Overview

Study of Sacituzumab Govitecan-hziy (SG) in Japanese Participants With Advanced Solid Tumors or Triple-negative Breast Cancer

Status:
Recruiting

Trial end date:
2024-07-01

Target enrollment:
0

Participant gender:
All

Summary

The primary objectives of this study are as follows: Phase 1 (sequential dose-escalation): to evaluate the safety and tolerability of sacituzumab govitecan-hziy (SG) as a single agent and to determine the recommended Phase 2 dose (RP2D) of SG in Japanese participants with advance solid tumors. Phase 2 (dose expansion): to evaluate the efficacy of SG in Japanese participants with triple-negative breast cancer (TNBC).

Phase:

Phase 1/Phase 2

Accepts Healthy Volunteers?

Details

Lead Sponsor:

Gilead Sciences

Criteria

Key Inclusion Criteria:

- Eastern Cooperative Oncology Group (ECOG) performance status ≤ 1

- Measurable disease by computed tomography (CT) or magnetic resonance imaging (MRI) as
per RECIST Version 1.1 criteria

- Adequate hematologic counts without transfusional or growth factor support within 2
weeks of study drug initiation

- Adequate hepatic function (bilirubin ≤ 1.5 upper limit of normal (ULN)), alanine
aminotransferase (ALT) and aspartate aminotransferase (AST) ≤ 2.5 ULN

- Creatinine clearance ≥ 30 mL/min

- Male and female individuals of childbearing potential who engage in heterosexual
intercourse must agree to use protocol-specified method(s) of contraception.
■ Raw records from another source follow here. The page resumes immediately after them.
(* ===== verification/Digits.v ===== *)
(** * Strings of digits

    The value of a string of decimal digits, padding with leading zeros and trimming
    of trailing ones, as [format!] and [trim_end_matches] do them: what the printers and
    parsers of the decimal types are made of. *)

From Stdlib Require Import Ascii.
From S2P Require Import Prelude.
From S2P Require Import Bytes.

Open Scope Z_scope.

Fixpoint digits (s : string) : bool :=
  match s with
  | EmptyString => true
  | String c s' => match digit c with Some _ => digits s' | None => false end
  end.

(** [value_from acc s]: the number read when [s] follows the digits of [acc]. *)
Fixpoint value_from (acc : Z) (s : string) : Z :=
  match s with
  | EmptyString => acc
  | String c s' => value_from (acc * 10 + default 0 (digit c)) s'
  end.
Abbreviation value := (value_from 0).

(** [format!("{:0>n$}", s)]. *)
Fixpoint zeros (n : nat) : string :=
  match n with O => EmptyString | S n => String "0" (zeros n) end.
Definition pad_zeros (n : nat) (s : string) : string := zeros (n - String.length s) +:+ s.

(** [s.trim_end_matches('0')]. *)
Fixpoint trim_zeros (s : string) : string :=
  match s with
  | EmptyString => EmptyString
  | String c s' =>
      match trim_zeros s' with
      | EmptyString => if Ascii.eqb c "0" then EmptyString else String c EmptyString
      | t => String c t
      end
  end.

(** ** Facts *)
Lemma digit_range c d : digit c = Some d → 0 ≤ d ≤ 9.
Proof.
  unfold digit. destruct (Z.leb_spec 48 (Z.of_nat (nat_of_ascii c))); cbn; [|done].
  destruct (Z.leb_spec (Z.of_nat (nat_of_ascii c)) 57); cbn; [|done]. intros [= <-]. lia.
Qed.

Lemma append_cons c s t : String c s +:+ t = String c (s +:+ t).
Proof. done. Qed.

Lemma length_app_string s t : String.length (s +:+ t) = (String.length s + String.length t)%nat.
Proof. induction s as [|c s IH]; [done|]. rewrite append_cons. cbn. by rewrite IH. Qed.

Lemma digits_app s t : digits (s +:+ t) = digits s && digits t.
Proof.
  induction s as [|c s IH]; [done|]. rewrite append_cons. cbn [digits].
  destruct (digit c); [apply IH|done].
Qed.

Lemma value_from_app acc s t : value_from acc (s +:+ t) = value_from (value_from acc s) t.
Proof.
  revert acc. induction s as [|c s IH]; intros acc; [done|]. rewrite append_cons. apply IH.
Qed.

Lemma value_from_acc acc s :
  value_from acc s = acc * 10 ^ Z.of_nat (String.length s) + value s.
Proof.
  revert acc. induction s as [|c s IH]; intros acc; cbn [value_from String.length]; [lia|].
  rewrite IH, (IH (0 * 10 + _)), Nat2Z.inj_succ, Z.pow_succ_r by lia. ring.
Qed.

Lemma value_bound s : digits s = true → 0 ≤ value s < 10 ^ Z.of_nat (String.length s).
Proof.
  induction s as [|c s IH]; cbn [digits value_from String.length]; [done|].
  destruct (digit c) as [d|] eqn:Hd; [|done]. intros Hs%IH. apply digit_range in Hd.
  rewrite value_from_acc, Nat2Z.inj_succ, Z.pow_succ_r by lia. cbn [from_option id].
  set (p := 10 ^ _) in *. clearbody p. nia.
Qed.

Lemma value_from_ge acc s : 0 ≤ acc → digits s = true → acc ≤ value_from acc s.
Proof.
  intros Ha Hs. rewrite value_from_acc. pose proof (value_bound s Hs) as [Hv _].
  pose proof (Z.pow_pos_nonneg 10 (Z.of_nat (String.length s)) ltac:(lia) ltac:(lia)).
  set (p := 10 ^ _) in *. clearbody p. nia.
Qed.

(** The checked parser of the standard library is exact on digits. *)
Lemma parse_digits_value w acc s :
  0 ≤ acc < w → digits s = true →
  parse_digits w acc s = if value_from acc s <? w then Some (value_from acc s) else None.
Proof.
  revert acc. induction s as [|c s IH]; intros acc Ha; cbn [digits parse_digits value_from].
  - intros _. by destruct (Z.ltb_spec acc w); [|lia].
  - destruct (digit c) as [d|] eqn:Hd; [|done]. intros Hs. cbn [from_option id].
    apply digit_range in Hd. pose proof (value_from_ge (acc * 10 + d) s ltac:(lia) Hs).
    destruct (Z.ltb_spec (acc * 10) w).
    + destruct (Z.ltb_spec (acc * 10 + d) w); [by apply IH; [lia|]|].
      by destruct (Z.ltb_spec (value_from (acc * 10 + d) s) w); [lia|].
    + by destruct (Z.ltb_spec (value_from (acc * 10 + d) s) w); [lia|].
Qed.

Lemma parse_uint_value w s :
  0 < w → s ≠ EmptyString → digits s = true →
  parse_uint w s = if value s <? w then Some (value s) else None.
Proof.
  intros Hw Hne Hs. destruct s as [|c s]; [done|].
  rewrite (parse_uint_plain w _ c s) by (done || by intros ->).
  apply parse_digits_value; [lia|done].
Qed.

(** A printed number is a string of digits with that value and, but for 0, without a
    leading zero. *)
Lemma pretty_N_go_digits x s :
  digits s = true →
  digits (pretty_N_go x s) = true ∧ value (pretty_N_go x s) = value_from (Z.of_N x) s ∧
  ((0 < x)%N → 10 ^ Z.of_nat (String.length (pretty_N_go x s) - String.length s - 1) ≤ Z.of_N x ∧
     (String.length s < String.length (pretty_N_go x s))%nat).
Proof.
  revert s. induction (N.lt_wf_0 x) as [x _ IH]; intros s Hs.
  assert (x = 0 ∨ 0 < x)%N as [->|Hpos] by lia.
  { rewrite pretty_N_go_0. split_and!; [done..|lia]. }
  rewrite pretty_N_go_step by done.
  assert (x = 10 * (x `div` 10) + x `mod` 10)%N as Hx by (by apply N.div_mod).
  assert (x `mod` 10 < 10)%N as Hm by (by apply N.mod_lt).
  pose proof (digit_pretty_N_char _ Hm) as Hd.
  set (s' := String (pretty_N_char (x `mod` 10)) s).
  assert (digits s' = true) as Hs' by (cbn; by rewrite Hd).
  destruct (IH (x `div` 10)%N ltac:(by apply N.div_lt) s' Hs') as (IH1 & IH2 & IH3).
  split_and!; [done| |].
  - rewrite IH2. cbn [s' value_from]. rewrite Hd. cbn [from_option id]. f_equal. lia.
  - intros _. assert (x `div` 10 = 0 ∨ 0 < x `div` 10)%N as [Hz|Hq] by lia.
    + rewrite Hz, pretty_N_go_0. cbn [s' String.length].
      replace (S (String.length s) - String.length s - 1)%nat with 0%nat by lia. lia.
    + destruct (IH3 Hq) as [IH4 IH5]. cbn [s' String.length] in IH4, IH5.
      set (l := String.length (pretty_N_go (x `div` 10) s')) in *. split; [|lia].
      replace (Z.of_nat (l - String.length s - 1)) with
        (Z.succ (Z.of_nat (l - S (String.length s) - 1))) by lia.
      rewrite Z.pow_succ_r by lia.
      assert (10 * Z.of_N (x `div` 10) ≤ Z.of_N x) 
        by (clear -Hx; pose proof (N.le_0_l (x `mod` 10)); lia).
      set (p := 10 ^ _) in *. clearbody p. lia.
Qed.

Lemma pretty_digits z :
  0 ≤ z → digits (pretty z) = true ∧ value (pretty z) = z ∧ pretty z ≠ EmptyString.
Proof.
  intros Hz. destruct z as [|p|p]; [done| |lia].
  unfold pretty, pretty_Z. change (pretty p) with (pretty (N.pos p)).
  unfold pretty, pretty_N. case_decide; [done|].
  destruct (pretty_N_go_digits (N.pos p) "") as (H1 & H2 & H3); [done|]. split_and!; [done..|].
  intros He. rewrite He in H3. cbn in H3. lia.
Qed.

Lemma pretty_length z n :
  0 ≤ z < 10 ^ Z.of_nat n → (0 < n)%nat → (String.length (pretty z) ≤ n)%nat.
Proof.
  intros Hz Hn. destruct z as [|p|p]; [cbn; lia| |lia].
  unfold pretty, pretty_Z. change (pretty p) with (pretty (N.pos p)).
  unfold pretty, pretty_N. case_decide; [done|].
  destruct (pretty_N_go_digits (N.pos p) "") as (_ & _ & H3); [done|].
  destruct H3 as [H3 _]; [lia|]. cbn [String.length] in H3.
  set (l := String.length _) in *. destruct (Nat.le_gt_cases l n) as [|Hl]; [done|].
  pose proof (Z.pow_le_mono_r 10 (Z.of_nat n) (Z.of_nat (l - 0 - 1))). lia.
Qed.

Lemma zeros_digits n : digits (zeros n) = true ∧ value (zeros n) = 0 ∧ String.length (zeros n) = n.
Proof.
  induction n as [|n (IH1 & IH2 & IH3)]; [done|]. cbn [zeros digits String.length value_from].
  change (digit "0") with (Some 0). cbn [from_option id]. rewrite value_from_acc.
  rewrite IH1, IH2, IH3. split_and!; [done|lia|done].
Qed.

Lemma pad_zeros_digits n s :
  digits s = true → (String.length s ≤ n)%nat →
  digits (pad_zeros n s) = true ∧ value (pad_zeros n s) = value s ∧
  String.length (pad_zeros n s) = n.
Proof.
  intros Hs Hl. unfold pad_zeros. destruct (zeros_digits (n - String.length s)) as (H1 & H2 & H3).
  rewrite digits_app, value_from_app, length_app_string, H1, H2, H3. split_and!; [done..|lia].
Qed.

(** Trimming zeros divides by a power of ten. *)
Lemma trim_zeros_digits s :
  digits s = true →
  digits (trim_zeros s) = true ∧ (String.length (trim_zeros s) ≤ String.length s)%nat ∧
  value s = value (trim_zeros s) * 10 ^ Z.of_nat (String.length s - String.length (trim_zeros s)) ∧
  (value s ≠ 0 → trim_zeros s ≠ EmptyString).
Proof.
  induction s as [|c s IH]; cbn [digits trim_zeros]; [done|].
  destruct (digit c) as [d|] eqn:Hd; [|done]. intros Hs. destruct (IH Hs) as (H1 & H2 & H3 & H4).
  cbn [value_from]. rewrite Hd. cbn [from_option id].
  rewrite value_from_acc, H3.
  destruct (trim_zeros s) as [|c' t] eqn:Ht; cbn [String.length value_from] in *.
  - rewrite Nat.sub_0_r. destruct (Ascii.eqb_spec c "0") as [->|Hc].
    + injection Hd as <-. cbn. rewrite !Z.mul_0_l. split_and!; [done|lia|done|done].
    + cbn [String.length digits value_from]. rewrite Hd. cbn [from_option id].
      replace (S (String.length s) - 1)%nat with (String.length s) by lia.
      split_and!; [done|lia|lia|done].
  - rewrite Hd. cbn [from_option id]. rewrite !(value_from_acc (_ * 10 + _)).
    split_and!; [cbn [digits]; by rewrite Hd|lia| |done].
    replace (S (String.length s) - S (S (String.length t)))%nat
      with (String.length s - S (String.length t))%nat by lia.
    set (a := String.length s) in *. set (b := String.length t) in *.
    assert (10 ^ Z.of_nat a = 10 ^ Z.of_nat (S b) * 10 ^ Z.of_nat (a - S b)) as ->
      by (rewrite <-Z.pow_add_r by lia; f_equal; lia).
    rewrite Nat2Z.inj_succ, Z.pow_succ_r by lia. ring.
Qed.

(** ** The errors of [parse]

    [ParseIntError] names the first problem: no digits at all, a character that is no
    digit, or a number that is too large. *)
Definition parse_empty : string := "cannot parse integer from empty string".
Definition parse_invalid : string := "invalid digit found in string".
Definition parse_too_large : string := "number too large to fit in target type".

Fixpoint read_digits (w acc : Z) (s : string) : string + Z :=
  match s with
  | EmptyString => inr acc
  | String c s' =>
      match digit c with
      | None => inl parse_invalid
      | Some d =>
          if acc * 10 <? w then
            if acc * 10 + d <? w then read_digits w (acc * 10 + d) s' else inl parse_too_large
          else inl parse_too_large
      end
  end.

Definition parse_int (w : Z) (s : string) : string + Z :=
  match s with
  | EmptyString => inl parse_empty
  | String "+" EmptyString => inl parse_invalid
  | String "+" s' => read_digits w 0 s'
  | _ => read_digits w 0 s
  end.

Definition ok {E A} (r : E + A) : option A := match r with inr a => Some a | inl _ => None end.

Lemma read_digits_ok w acc s : ok (read_digits w acc s) = parse_digits w acc s.
Proof.
  revert acc. induction s as [|c s IH]; intros acc; [done|]. cbn [read_digits parse_digits].
  destruct (digit c); [|done]. by do 2 (destruct (_ <? w); [|done]).
Qed.

Lemma parse_int_ok w s : ok (parse_int w s) = parse_uint w s.
Proof.
  destruct s as [|c s]; [done|].
  destruct (Ascii.eqb_spec c "+") as [->|Hc].
  - destruct s; [done|]. apply read_digits_ok.
  - rewrite (parse_uint_plain _ _ _ _ eq_refl Hc), <-read_digits_ok.
    by destruct c as [[] [] [] [] [] [] [] []].
Qed.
- Phase 1 only: Histologically or cytologically confirmed advanced solid tumor that is
refractory to or intolerant of all standard therapy or for which no standard therapy
is available.

- Phase 2 only: Expansion; Histologically- or cytologically-confirmed TNBC per American
Society of Clinical Oncologists/College of American Pathologists criteria, based on
the most recent analyzed biopsy or other pathology specimen. Refractory to or relapsed
after at least 2 prior standard-of-care chemotherapy regimens for unresectable,
locally advanced or metastatic breast cancer (mBC).

Key Exclusion Criteria:

- Positive serum pregnancy test, or females who may possibly be pregnant

- Known Gilbert's disease

- Have previously received antibody drug conjugate containing topoisomerase I inhibitors

- Presence of bulky disease (defined as any single mass > 7 cm in greatest dimension).
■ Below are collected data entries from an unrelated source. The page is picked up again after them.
(* ===== verification/UintCrate.v ===== *)
(** * Large integers of the [uint] crate

    [Uint256] and [Uint512] wrap the types that the macro [construct_uint!] of the crate
    [uint] generates. The crate is not part of the repository: its operations are the
    parameter [UintCrate], one instance per width, and what its documentation promises of
    them is [UintCrateSpec]. The word array of such a type is public, so a value is the
    number its words make ([of_words] in [Bytes]). *)

From S2P Require Import Prelude.
From S2P Require Import Bytes.
From S2P Require Import Digits.
From S2P Require Import CwStd.
From S2P Require Import Uint128.

Open Scope Z_scope.

Class UintCrate (w : Z) := {
  u_checked_add : Z → Z → option Z;
  u_checked_sub : Z → Z → option Z;
  u_checked_mul : Z → Z → option Z;
  u_checked_pow : Z → Z → option Z;
  u_checked_div : Z → Z → option Z;
  u_checked_rem : Z → Z → option Z;
  (** with a flag that tells whether the exact result was out of range *)
  u_overflowing_add : Z → Z → Z * bool;
  u_overflowing_sub : Z → Z → Z * bool;
  u_overflowing_mul : Z → Z → Z * bool;
  u_overflowing_pow : Z → Z → Z * bool;
  u_saturating_add : Z → Z → Z;
  u_saturating_sub : Z → Z → Z;
  u_saturating_mul : Z → Z → Z;
  u_shr : Z → Z → Z;
  u_shl : Z → Z → Z;
  (** [None] where the operator panics *)
  u_pow : Z → Z → option Z;
  u_rem : Z → Z → option Z;
  u_ltb : Z → Z → bool;
  u_from_u128 : Z → Z;
  u_try_into_u128 : Z → option Z;
  u_from_dec_str : string → string + Z;
  u_to_string : Z → string
}.

Definition overflowing (w z : Z) : Z * bool := (z mod w, negb ((0 <=? z) && (z <? w))).

Class UintCrateSpec (w : Z) `{UintCrate w} : Prop := {
  u_checked_add_spec a b : in_width w a → in_width w b → u_checked_add a b = fits w (a + b);
  u_checked_sub_spec a b : in_width w a → in_width w b → u_checked_sub a b = fits w (a - b);
  u_checked_mul_spec a b : in_width w a → in_width w b → u_checked_mul a b = fits w (a * b);
  u_checked_pow_spec a n : in_width w a → in_width U32 n → u_checked_pow a n = fits w (a ^ n);
  u_checked_div_spec a b : in_width w a → in_width w b →
    u_checked_div a b = if b =? 0 then None else Some (a / b);
  u_checked_rem_spec a b : in_width w a → in_width w b →
    u_checked_rem a b = if b =? 0 then None else Some (a mod b);
  u_overflowing_add_spec a b : in_width w a → in_width w b →
    u_overflowing_add a b = overflowing w (a + b);
  u_overflowing_sub_spec a b : in_width w a → in_width w b →
    u_overflowing_sub a b = overflowing w (a - b);
  u_overflowing_mul_spec a b : in_width w a → in_width w b →
    u_overflowing_mul a b = overflowing w (a * b);
  u_overflowing_pow_spec a n : in_width w a → in_width U32 n →
    u_overflowing_pow a n = overflowing w (a ^ n);
  u_saturating_add_spec a b : in_width w a → in_width w b →
    u_saturating_add a b = Z.min (a + b) (w - 1);
  u_saturating_sub_spec a b : in_width w a → in_width w b → u_saturating_sub a b = Z.max (a - b) 0;
  u_saturating_mul_spec a b : in_width w a → in_width w b →
    u_saturating_mul a b = Z.min (a * b) (w - 1);
  u_shr_spec a n : in_width w a → in_width U32 n → u_shr a n = Z.shiftr a n;
  u_shl_spec a n : in_width w a → in_width U32 n → u_shl a n = Z.shiftl a n mod w;
  u_pow_spec a n : in_width w a → in_width U32 n → u_pow a n = fits w (a ^ n);
  u_rem_spec a b : in_width w a → in_width w b → u_rem a b = if b =? 0 then None else Some (a mod b);
  u_ltb_spec a b : in_width w a → in_width w b → u_ltb a b = (a <? b);
  u_from_u128_spec a : in_width U128 a → u_from_u128 a = a;
  u_try_into_u128_spec a : in_width w a → u_try_into_u128 a = fits U128 a;
  (** digits are read exactly, and nothing else is accepted: no sign *)
  u_from_dec_str_spec s : s ≠ EmptyString → digits s = true →
    ok (u_from_dec_str s) = fits w (value s);
  u_from_dec_str_invalid s : digits s = false → ok (u_from_dec_str s) = None;
  u_to_string_spec a : in_width w a → u_to_string a = pretty a
}.

(** ** A crate that keeps the promises: exact arithmetic on [Z]. *)
Definition exact_uint (w : Z) : UintCrate w := {|
  u_checked_add := λ a b, fits w (a + b);
  u_checked_sub := λ a b, fits w (a - b);
  u_checked_mul := λ a b, fits w (a * b);
  u_checked_pow := λ a n, fits w (a ^ n);
  u_checked_div := λ a b, if b =? 0 then None else Some (a / b);
  u_checked_rem := λ a b, if b =? 0 then None else Some (a mod b);
  u_overflowing_add := λ a b, overflowing w (a + b);
  u_overflowing_sub := λ a b, overflowing w (a - b);
  u_overflowing_mul := λ a b, overflowing w (a * b);
  u_overflowing_pow := λ a n, overflowing w (a ^ n);
  u_saturating_add := λ a b, Z.min (a + b) (w - 1);
  u_saturating_sub := λ a b, Z.max (a - b) 0;
  u_saturating_mul := λ a b, Z.min (a * b) (w - 1);
  u_shr := Z.shiftr;
  u_shl := λ a n, Z.shiftl a n mod w;
  u_pow := λ a n, fits w (a ^ n);
  u_rem := λ a b, if b =? 0 then None else Some (a mod b);
  u_ltb := Z.ltb;
  u_from_u128 := id;
  u_try_into_u128 := fits U128;
  u_from_dec_str := λ s, if digits s then read_digits w 0 s else inl parse_invalid;
  u_to_string := pretty
|}.

Lemma exact_uint_spec w : 0 < w → @UintCrateSpec w (exact_uint w).
Proof.
  intros Hw. split; cbn; try done.
  - intros s Hs Hd. rewrite Hd, read_digits_ok, parse_digits_value by (done || lia).
    unfold fits. by rewrite (proj2 (Z.leb_le _ _) (proj1 (value_bound s Hd))).
  - intros s ->. done.
Qed.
- Known to be HIV positive, or hepatitis B virus (HBV) surface antigen positive or
hepatitis C virus (HCV) antibody positive at screening

- Known history of significant cardiac disease

- Known history of clinically significant active chronic obstructive pulmonary disease,
or other moderate-to-severe chronic respiratory illness

- History of interstitial lung disease

- History of clinically significant gastrointestinal (GI) bleeding, have active chronic
inflammatory bowel disease (ulcerative colitis, Crohn's disease) or GI perforation

- Individuals with a history of anaphylactic reaction to irinotecan.

Note: Other protocol defined Inclusion/Exclusion criteria may apply.